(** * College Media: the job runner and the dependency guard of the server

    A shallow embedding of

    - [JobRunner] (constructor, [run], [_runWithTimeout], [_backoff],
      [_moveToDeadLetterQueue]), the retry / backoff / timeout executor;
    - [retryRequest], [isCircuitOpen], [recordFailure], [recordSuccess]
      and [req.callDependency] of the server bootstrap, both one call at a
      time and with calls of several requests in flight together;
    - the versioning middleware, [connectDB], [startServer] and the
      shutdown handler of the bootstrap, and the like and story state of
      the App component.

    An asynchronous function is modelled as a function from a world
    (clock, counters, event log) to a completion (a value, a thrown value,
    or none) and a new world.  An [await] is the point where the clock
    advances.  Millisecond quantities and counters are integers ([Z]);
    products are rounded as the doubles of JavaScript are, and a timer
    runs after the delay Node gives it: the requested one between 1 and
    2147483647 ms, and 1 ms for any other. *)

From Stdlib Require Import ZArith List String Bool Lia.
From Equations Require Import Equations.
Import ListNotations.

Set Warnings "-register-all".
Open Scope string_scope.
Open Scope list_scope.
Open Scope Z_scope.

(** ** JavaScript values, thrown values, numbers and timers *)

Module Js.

***

— What to work on —
In the listing above, find the line holding "are integers ([Z]);" and the line holding "From Equations Require Import Equations.", then output those two lines and every line between them exactly.

— Your solution —
    advances.  Millisecond quantities and counters are integers ([Z]);
    products are rounded as the doubles of JavaScript are, and a timer
    runs after the delay Node gives it: the requested one between 1 and
    2147483647 ms, and 1 ms for any other. *)

From Stdlib Require Import ZArith List String Bool Lia.
From Equations Require Import Equations.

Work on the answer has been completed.